In the records below, pick out all lines containing the word "ownership".

BEGIN INPUT

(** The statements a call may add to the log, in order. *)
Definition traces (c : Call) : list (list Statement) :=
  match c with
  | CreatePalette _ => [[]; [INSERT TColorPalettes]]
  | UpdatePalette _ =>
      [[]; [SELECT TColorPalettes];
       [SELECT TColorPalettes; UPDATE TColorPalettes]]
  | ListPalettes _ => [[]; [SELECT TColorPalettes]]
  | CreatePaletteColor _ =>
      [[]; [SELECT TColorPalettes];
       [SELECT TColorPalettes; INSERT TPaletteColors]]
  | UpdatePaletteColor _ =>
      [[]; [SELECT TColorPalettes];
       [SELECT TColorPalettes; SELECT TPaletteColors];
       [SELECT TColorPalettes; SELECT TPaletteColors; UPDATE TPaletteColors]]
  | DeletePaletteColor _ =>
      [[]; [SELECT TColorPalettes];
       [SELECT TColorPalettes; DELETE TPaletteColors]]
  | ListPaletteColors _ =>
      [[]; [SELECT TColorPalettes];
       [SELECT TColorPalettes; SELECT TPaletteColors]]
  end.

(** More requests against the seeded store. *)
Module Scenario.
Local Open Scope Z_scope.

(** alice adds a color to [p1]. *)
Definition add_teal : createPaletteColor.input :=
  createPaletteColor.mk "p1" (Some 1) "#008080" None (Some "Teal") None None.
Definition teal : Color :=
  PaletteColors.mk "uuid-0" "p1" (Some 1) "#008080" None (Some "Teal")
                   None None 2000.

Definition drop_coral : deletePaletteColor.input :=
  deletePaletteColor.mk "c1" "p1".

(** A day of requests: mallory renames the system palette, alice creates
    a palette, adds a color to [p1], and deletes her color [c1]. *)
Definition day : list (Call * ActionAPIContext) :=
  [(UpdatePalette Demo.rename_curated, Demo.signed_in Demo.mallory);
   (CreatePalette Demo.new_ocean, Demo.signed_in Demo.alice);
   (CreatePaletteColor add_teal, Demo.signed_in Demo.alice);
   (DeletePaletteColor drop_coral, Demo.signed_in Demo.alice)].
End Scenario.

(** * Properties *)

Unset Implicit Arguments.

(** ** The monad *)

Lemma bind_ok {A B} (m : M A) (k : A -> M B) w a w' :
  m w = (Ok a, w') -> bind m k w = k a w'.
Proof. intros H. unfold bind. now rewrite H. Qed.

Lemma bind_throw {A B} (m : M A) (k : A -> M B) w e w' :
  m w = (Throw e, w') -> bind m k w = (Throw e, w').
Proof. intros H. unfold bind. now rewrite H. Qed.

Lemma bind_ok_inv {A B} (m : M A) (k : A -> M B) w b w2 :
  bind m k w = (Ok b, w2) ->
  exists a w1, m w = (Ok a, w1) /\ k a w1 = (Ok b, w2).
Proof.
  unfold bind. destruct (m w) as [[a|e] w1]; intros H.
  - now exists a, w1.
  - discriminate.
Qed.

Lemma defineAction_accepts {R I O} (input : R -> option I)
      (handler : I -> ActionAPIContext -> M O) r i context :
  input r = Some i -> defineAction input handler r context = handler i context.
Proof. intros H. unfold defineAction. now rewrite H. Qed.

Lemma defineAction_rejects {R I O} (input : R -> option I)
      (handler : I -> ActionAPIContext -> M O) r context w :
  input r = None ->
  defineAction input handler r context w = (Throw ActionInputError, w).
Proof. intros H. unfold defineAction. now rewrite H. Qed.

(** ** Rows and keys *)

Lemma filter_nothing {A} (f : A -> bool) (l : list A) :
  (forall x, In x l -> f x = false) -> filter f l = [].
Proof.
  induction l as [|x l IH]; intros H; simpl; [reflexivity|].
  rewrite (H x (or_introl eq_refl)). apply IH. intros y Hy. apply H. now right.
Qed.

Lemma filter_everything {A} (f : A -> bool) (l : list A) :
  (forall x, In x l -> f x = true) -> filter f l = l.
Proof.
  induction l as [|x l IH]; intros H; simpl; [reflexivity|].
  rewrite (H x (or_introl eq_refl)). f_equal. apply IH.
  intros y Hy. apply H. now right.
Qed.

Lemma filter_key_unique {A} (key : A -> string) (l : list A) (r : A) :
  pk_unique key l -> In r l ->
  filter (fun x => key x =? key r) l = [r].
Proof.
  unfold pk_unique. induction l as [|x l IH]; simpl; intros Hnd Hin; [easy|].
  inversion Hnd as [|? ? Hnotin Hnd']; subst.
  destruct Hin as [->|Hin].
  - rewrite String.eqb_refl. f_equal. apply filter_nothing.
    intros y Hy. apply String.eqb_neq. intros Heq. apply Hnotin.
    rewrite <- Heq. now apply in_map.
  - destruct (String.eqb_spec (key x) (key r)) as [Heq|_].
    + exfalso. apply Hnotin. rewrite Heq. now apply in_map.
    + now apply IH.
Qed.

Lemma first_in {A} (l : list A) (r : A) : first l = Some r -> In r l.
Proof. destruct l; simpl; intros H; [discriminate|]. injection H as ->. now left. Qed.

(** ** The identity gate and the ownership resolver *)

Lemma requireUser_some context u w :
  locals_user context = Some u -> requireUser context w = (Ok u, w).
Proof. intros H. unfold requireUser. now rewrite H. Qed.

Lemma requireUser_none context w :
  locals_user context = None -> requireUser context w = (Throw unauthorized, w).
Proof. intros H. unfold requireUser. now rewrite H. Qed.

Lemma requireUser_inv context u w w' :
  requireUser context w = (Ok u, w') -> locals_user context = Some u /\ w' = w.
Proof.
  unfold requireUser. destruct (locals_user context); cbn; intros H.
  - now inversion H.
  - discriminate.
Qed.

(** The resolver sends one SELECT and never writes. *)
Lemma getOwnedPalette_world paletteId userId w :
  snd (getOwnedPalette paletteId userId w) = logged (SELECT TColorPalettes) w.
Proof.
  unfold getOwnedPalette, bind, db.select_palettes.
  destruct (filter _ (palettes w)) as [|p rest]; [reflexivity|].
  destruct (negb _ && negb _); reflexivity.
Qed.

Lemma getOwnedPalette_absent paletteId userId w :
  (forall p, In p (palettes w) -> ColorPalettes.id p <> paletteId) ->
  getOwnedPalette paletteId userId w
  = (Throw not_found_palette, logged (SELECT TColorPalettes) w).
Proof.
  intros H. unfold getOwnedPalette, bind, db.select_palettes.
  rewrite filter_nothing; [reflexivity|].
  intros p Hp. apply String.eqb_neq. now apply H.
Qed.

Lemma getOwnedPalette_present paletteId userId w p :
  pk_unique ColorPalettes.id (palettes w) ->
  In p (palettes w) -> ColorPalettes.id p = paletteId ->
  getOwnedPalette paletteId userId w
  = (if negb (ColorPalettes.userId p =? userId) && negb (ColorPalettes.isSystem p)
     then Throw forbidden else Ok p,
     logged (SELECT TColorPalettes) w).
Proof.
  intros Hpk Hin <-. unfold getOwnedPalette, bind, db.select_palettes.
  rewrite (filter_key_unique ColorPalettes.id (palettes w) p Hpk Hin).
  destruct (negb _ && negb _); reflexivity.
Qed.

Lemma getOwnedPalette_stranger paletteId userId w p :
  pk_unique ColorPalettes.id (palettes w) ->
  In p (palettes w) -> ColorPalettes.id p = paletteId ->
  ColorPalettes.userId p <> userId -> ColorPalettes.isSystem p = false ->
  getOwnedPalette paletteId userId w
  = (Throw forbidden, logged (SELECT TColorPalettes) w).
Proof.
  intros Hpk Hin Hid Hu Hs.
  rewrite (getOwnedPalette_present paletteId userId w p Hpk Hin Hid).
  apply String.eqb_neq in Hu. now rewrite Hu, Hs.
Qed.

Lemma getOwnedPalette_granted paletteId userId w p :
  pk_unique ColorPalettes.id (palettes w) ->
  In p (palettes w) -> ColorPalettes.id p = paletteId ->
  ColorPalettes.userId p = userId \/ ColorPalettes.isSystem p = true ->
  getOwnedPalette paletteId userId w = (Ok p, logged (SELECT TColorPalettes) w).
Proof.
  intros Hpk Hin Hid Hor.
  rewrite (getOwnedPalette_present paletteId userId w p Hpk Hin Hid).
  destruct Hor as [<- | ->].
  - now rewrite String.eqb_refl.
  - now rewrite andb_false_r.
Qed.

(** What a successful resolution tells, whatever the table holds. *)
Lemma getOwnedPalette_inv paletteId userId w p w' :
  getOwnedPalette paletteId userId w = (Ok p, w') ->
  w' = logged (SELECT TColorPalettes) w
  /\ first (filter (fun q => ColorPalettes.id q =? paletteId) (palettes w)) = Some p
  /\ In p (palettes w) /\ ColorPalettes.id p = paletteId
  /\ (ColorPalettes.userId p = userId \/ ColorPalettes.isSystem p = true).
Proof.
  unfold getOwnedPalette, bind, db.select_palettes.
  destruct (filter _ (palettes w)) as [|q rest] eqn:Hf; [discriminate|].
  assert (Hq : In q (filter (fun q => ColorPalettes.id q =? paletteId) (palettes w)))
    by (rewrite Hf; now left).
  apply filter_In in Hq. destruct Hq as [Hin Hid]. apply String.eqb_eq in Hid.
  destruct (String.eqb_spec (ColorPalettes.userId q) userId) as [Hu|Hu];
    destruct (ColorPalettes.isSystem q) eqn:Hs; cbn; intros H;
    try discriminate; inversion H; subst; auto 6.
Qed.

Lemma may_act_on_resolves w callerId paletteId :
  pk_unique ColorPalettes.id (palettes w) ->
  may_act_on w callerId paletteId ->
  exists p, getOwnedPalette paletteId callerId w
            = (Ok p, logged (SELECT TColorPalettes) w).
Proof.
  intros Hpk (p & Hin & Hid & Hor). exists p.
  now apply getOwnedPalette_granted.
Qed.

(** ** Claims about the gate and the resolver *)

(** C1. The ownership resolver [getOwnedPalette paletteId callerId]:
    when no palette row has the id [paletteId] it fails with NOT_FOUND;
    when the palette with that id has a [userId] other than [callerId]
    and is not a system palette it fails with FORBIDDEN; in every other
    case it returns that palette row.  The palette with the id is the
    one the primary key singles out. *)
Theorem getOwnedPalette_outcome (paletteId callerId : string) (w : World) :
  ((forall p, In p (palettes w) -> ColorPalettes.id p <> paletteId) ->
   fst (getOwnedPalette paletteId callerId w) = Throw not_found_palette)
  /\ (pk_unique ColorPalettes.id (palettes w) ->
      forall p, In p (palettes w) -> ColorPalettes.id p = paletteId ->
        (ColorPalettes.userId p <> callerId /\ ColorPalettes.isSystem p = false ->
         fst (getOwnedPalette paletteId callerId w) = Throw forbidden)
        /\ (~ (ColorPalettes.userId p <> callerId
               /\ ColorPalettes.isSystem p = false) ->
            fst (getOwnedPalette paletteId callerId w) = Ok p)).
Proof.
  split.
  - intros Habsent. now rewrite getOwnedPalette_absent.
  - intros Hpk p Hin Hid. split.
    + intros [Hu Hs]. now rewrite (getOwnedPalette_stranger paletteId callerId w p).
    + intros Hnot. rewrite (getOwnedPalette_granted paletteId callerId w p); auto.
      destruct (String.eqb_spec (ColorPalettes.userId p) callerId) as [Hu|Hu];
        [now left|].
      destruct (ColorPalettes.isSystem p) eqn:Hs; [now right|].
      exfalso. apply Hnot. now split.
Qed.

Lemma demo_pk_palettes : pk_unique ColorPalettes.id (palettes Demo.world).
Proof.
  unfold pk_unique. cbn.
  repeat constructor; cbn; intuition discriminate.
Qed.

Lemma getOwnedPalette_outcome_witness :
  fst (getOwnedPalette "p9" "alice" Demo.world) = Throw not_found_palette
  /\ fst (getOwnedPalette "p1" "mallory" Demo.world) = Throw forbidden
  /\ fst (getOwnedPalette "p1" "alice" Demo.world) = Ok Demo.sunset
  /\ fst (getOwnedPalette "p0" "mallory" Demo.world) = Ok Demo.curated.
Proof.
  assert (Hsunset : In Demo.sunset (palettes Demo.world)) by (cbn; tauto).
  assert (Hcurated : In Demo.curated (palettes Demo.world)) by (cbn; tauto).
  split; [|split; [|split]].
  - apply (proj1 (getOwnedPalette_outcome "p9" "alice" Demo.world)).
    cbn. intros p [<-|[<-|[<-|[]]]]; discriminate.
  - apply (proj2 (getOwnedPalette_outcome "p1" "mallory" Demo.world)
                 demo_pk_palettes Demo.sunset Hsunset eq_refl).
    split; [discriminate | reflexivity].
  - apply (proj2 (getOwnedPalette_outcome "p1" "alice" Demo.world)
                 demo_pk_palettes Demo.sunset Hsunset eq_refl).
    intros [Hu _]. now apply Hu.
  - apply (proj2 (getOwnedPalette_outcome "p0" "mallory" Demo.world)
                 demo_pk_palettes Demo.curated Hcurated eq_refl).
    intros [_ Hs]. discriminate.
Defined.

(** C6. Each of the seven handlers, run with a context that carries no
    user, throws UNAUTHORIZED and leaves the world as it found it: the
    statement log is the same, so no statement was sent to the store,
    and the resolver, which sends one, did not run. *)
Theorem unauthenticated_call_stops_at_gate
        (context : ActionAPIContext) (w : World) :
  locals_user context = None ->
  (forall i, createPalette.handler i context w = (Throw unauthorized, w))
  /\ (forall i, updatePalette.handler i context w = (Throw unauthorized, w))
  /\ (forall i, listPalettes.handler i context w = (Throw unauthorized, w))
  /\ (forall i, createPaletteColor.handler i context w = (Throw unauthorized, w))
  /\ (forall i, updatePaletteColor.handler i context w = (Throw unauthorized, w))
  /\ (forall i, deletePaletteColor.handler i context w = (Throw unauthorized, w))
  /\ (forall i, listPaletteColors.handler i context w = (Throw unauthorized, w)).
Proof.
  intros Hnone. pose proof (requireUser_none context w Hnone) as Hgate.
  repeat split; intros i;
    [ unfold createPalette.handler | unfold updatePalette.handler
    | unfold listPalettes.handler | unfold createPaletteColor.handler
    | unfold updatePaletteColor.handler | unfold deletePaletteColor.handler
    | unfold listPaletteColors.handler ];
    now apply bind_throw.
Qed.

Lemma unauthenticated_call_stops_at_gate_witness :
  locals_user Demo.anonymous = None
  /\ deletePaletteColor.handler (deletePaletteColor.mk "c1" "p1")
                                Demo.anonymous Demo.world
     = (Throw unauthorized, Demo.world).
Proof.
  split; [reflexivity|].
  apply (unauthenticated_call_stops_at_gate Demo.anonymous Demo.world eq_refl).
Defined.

END INPUT

# SOLUTION TO THIS EXERCISE
(** ** The identity gate and the ownership resolver *)
(** C1. The ownership resolver [getOwnedPalette paletteId callerId]:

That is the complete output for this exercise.